§ ASSIGNED TASK
Below are entries; output exactly the lines from the one with "- intros H." to the one with "(Hh i b' a).", both included, and nothing else.

[DATA FOR THE TASK Boundary: Start]

(** The count, and what the sender is called with, if it is. *)
Definition flush_now (f : HeartbeatFlusher) : nat * option (list MergedHeartbeatBatch) * HeartbeatFlusher :=
  let '(batches, merger) := flush (hf_merger f) in
  let f := f <| hf_merger := merger |> <| hf_flushes ::= N.succ |> in
  if bool_decide (length batches = 0%nat) then (0%nat, None, f)
  else (length batches, Some batches,
        f <| hf_batches_sent ::= N.add (N.of_nat (length batches)) |>
          <| hf_messages_sent ::= N.add (N.of_nat (sum_list_with (fun b => length (mhb_messages b)) batches)) |>).

(** ** Offers and flushes *)

Definition at_addr (m : gmap string (list HeartbeatMergeMessage)) (addr : string) : list HeartbeatMergeMessage := default [] (m !! addr).
Definition add_at (m : gmap string (list HeartbeatMergeMessage)) (addr : string) (messages : list HeartbeatMergeMessage)
    : gmap string (list HeartbeatMergeMessage) := <[addr := at_addr m addr ++ messages]> m.

Inductive MergeOp :=
  | MOffer (message : Message)
  | MOfferResponse (local_node_id peer_id : N) (response : AppendEntriesResponse)
  | MFlushBucket (index : nat).

(** The merger, and by address what it took in and what it let go. *)
Record MergeHistory := mkMergeHistory { mh_merger : HeartbeatMerger; mh_offered : Bucket; mh_sent : Bucket }.

Section history.
Context (resolve_raft_addr : N -> N -> result RaftError string) (hash : string -> N).

Definition took_in (heartbeat : HeartbeatMergeMessage) (offered : Bucket) : Bucket :=
  match resolve_raft_addr (from_node_id heartbeat) (to_node_id heartbeat) with
  | Ok addr => add_at offered addr [heartbeat]
  | Err _ => offered
  end.

Definition merge_step (h : MergeHistory) (op : MergeOp) : MergeHistory :=
  match op with
  | MOffer message =>
      let '(r, m) := maybe_merge resolve_raft_addr hash message (mh_merger h) in
      mkMergeHistory m (match r, message with
                        | Ok None, MAppendEntries target request => took_in (HbRequest target request) (mh_offered h)
                        | _, _ => mh_offered h end) (mh_sent h)
  | MOfferResponse local_node_id peer_id response =>
      let '(r, m) := merge_heartbeat_response resolve_raft_addr hash local_node_id peer_id response (mh_merger h) in
      mkMergeHistory m (if hm_enabled (mh_merger h) then took_in (HbResponse local_node_id peer_id response) (mh_offered h) else mh_offered h) (mh_sent h)
  | MFlushBucket index =>
      let '(batches, m) := flush_bucket index (mh_merger h) in
      mkMergeHistory m (mh_offered h) (foldl (fun sent b => add_at sent (mhb_raft_addr b) (mhb_messages b)) (mh_sent h) batches)
  end.
Definition run_merge (enabled : bool) (bucket_count : nat) (ops : list MergeOp) : MergeHistory :=
  foldl merge_step (mkMergeHistory (with_bucket_count enabled bucket_count) ∅ ∅) ops.

Definition pending_at (m : HeartbeatMerger) (addr : string) : list HeartbeatMergeMessage :=
  default [] (b ← hm_buckets m !! bucket_for_addr hash addr (length (hm_buckets m)); b !! addr).

(** An address has its heartbeats in the bucket of its hash and in no other. *)
Record history_ok (h : MergeHistory) : Prop := mk_history_ok {
  ho_some : hm_buckets (mh_merger h) <> [];
  ho_home : forall i b addr, hm_buckets (mh_merger h) !! i = Some b -> is_Some (b !! addr) ->
    i = bucket_for_addr hash addr (length (hm_buckets (mh_merger h)));
  ho_flow : forall addr, at_addr (mh_offered h) addr = at_addr (mh_sent h) addr ++ pending_at (mh_merger h) addr
}.

Lemma at_add m addr messages addr' :
  at_addr (add_at m addr messages) addr' = if decide (addr = addr') then at_addr m addr ++ messages else at_addr m addr'.
Proof. unfold at_addr, add_at. rewrite lookup_insert. by case_decide. Qed.

Lemma bucket_in_range addr n : (bucket_for_addr hash addr n < Nat.max n 1)%nat.
Proof. unfold bucket_for_addr. assert (N.of_nat (Nat.max n 1) <> 0)%N as Hn by lia. pose proof (N.mod_lt (hash addr) _ Hn). lia. Qed.

Lemma queue_ok heartbeat h :
  history_ok h ->
  history_ok (mkMergeHistory (queue_heartbeat resolve_raft_addr hash heartbeat (mh_merger h)).2 (took_in heartbeat (mh_offered h)) (mh_sent h)).
Proof.
  intros [Hs Hh Hf]. unfold queue_heartbeat, took_in. destruct (resolve_raft_addr _ _) as [addr|e]; [|by constructor]. cbn [snd].
  set (m := mh_merger h) in *. set (home := bucket_for_addr hash addr (length (hm_buckets m))).
  assert (is_Some (hm_buckets m !! home)) as [b Hb].
  { apply lookup_lt_is_Some_2. pose proof (bucket_in_range addr (length (hm_buckets m))) as H. fold home in H.
    assert (length (hm_buckets m) <> 0%nat) by (by intros H0%length_zero_iff_nil). lia. }
  constructor; cbn.
  - intros H. apply (f_equal length) in H. rewrite length_alter in H. by apply length_zero_iff_nil in H.
  - intros i b' a Hi Ha. rewrite length_alter. destruct (decide (i = home)) as [->|Hne].
    + rewrite list_lookup_alter_eq, Hb in Hi. injection Hi as <-. apply lookup_insert_is_Some in Ha as [<-|[_ Ha]]; [done|]. by apply (Hh home b a).
    + rewrite list_lookup_alter_ne in Hi by done. by apply (Hh i b' a).
  - intros a. rewrite at_add. unfold pending_at. cbn. rewrite length_alter. case_decide as Ha.
    + subst a. fold home. rewrite list_lookup_alter_eq, Hb. cbn. rewrite lookup_insert_eq. cbn. rewrite (Hf addr), <- app_assoc. f_equal.
      unfold pending_at. fold m home. by rewrite Hb.
    + rewrite (Hf a). f_equal. unfold pending_at. fold m. destruct (decide (bucket_for_addr hash a (length (hm_buckets m)) = home)) as [->|Hne].
      * rewrite list_lookup_alter_eq, Hb. cbn. by rewrite lookup_insert_ne.
      * by rewrite list_lookup_alter_ne.
Qed.
(** The operations of the trait: validate, send, take the answer of the right kind,
    validate it. *)
Definition tcp_call {M R} (validate_request : M -> TransportValidationReport) (validate_response : R -> TransportValidationReport)
    (send : NodeId -> M -> TcpRaftTransportRequest) (answer : TcpRaftTransportResponse -> option (TcpRaftRpcResult R)) (unexpected : string)
    (target : NodeId) (request : M) : ST RaftError (TcpRaftTransport * W) R :=
  _ ← lift (require_transport_validation (validate_request request));
  response ← send_rpc target (send target request);
  match answer response with
  | None => fail (TransportErr unexpected)
  | Some result =>
      response ← lift (into_result result);
      _ ← lift (require_transport_validation (validate_response response));
      mret response
  end.
Definition Tcp_transport : Transport (TcpRaftTransport * W) :=
  mkTransport
    (tcp_call matrixraft_validate_append_entries_request matrixraft_validate_append_entries_response TAppendEntries
       (fun r => match r with RAppendEntries result => Some result | _ => None end) "unexpected append-entries RPC response")
    (tcp_call matrixraft_validate_vote_request matrixraft_validate_vote_response TVote
       (fun r => match r with RVote result => Some result | _ => None end) "unexpected vote RPC response")
    (tcp_call matrixraft_validate_install_snapshot_request matrixraft_validate_install_snapshot_response TInstallSnapshot
       (fun r => match r with RInstallSnapshot result => Some result | _ => None end) "unexpected install-snapshot RPC response")
    (tcp_call matrixraft_validate_read_index_request matrixraft_validate_read_index_response TReadIndex
       (fun r => match r with RReadIndex result => Some result | _ => None end) "unexpected read-index RPC response").
End client.
Arguments TcpRaftTransport : clear implicits.

(** ** The server behind the network *)

(** The network whose other end is a server: what is written to a connection is served,
    and the answer waits to be read. *)
Section loopback.
Context {S : Type} (handler : Transport S) `{HP : Prost} `{HR : RpcProst}.
Context (json_envelope : list byte -> result string TcpRaftTransportEnvelope) (json_of_response : TcpRaftTransportResponse -> result string (list byte)).
Context (cluster_id : N) (observer : option (TcpRaftTransportRequest -> string -> Result unit)).

Record Loopback := mkLoopback { lo_server : Server S; lo_reply : list byte }.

[DATA FOR THE TASK Boundary: End]

§ RESULT OF THIS TASK
  - intros H. apply (f_equal length) in H. rewrite length_alter in H. by apply length_zero_iff_nil in H.
  - intros i b' a Hi Ha. rewrite length_alter. destruct (decide (i = home)) as [->|Hne].
    + rewrite list_lookup_alter_eq, Hb in Hi. injection Hi as <-. apply lookup_insert_is_Some in Ha as [<-|[_ Ha]]; [done|]. by apply (Hh home b a).
    + rewrite list_lookup_alter_ne in Hi by done. by apply (Hh i b' a).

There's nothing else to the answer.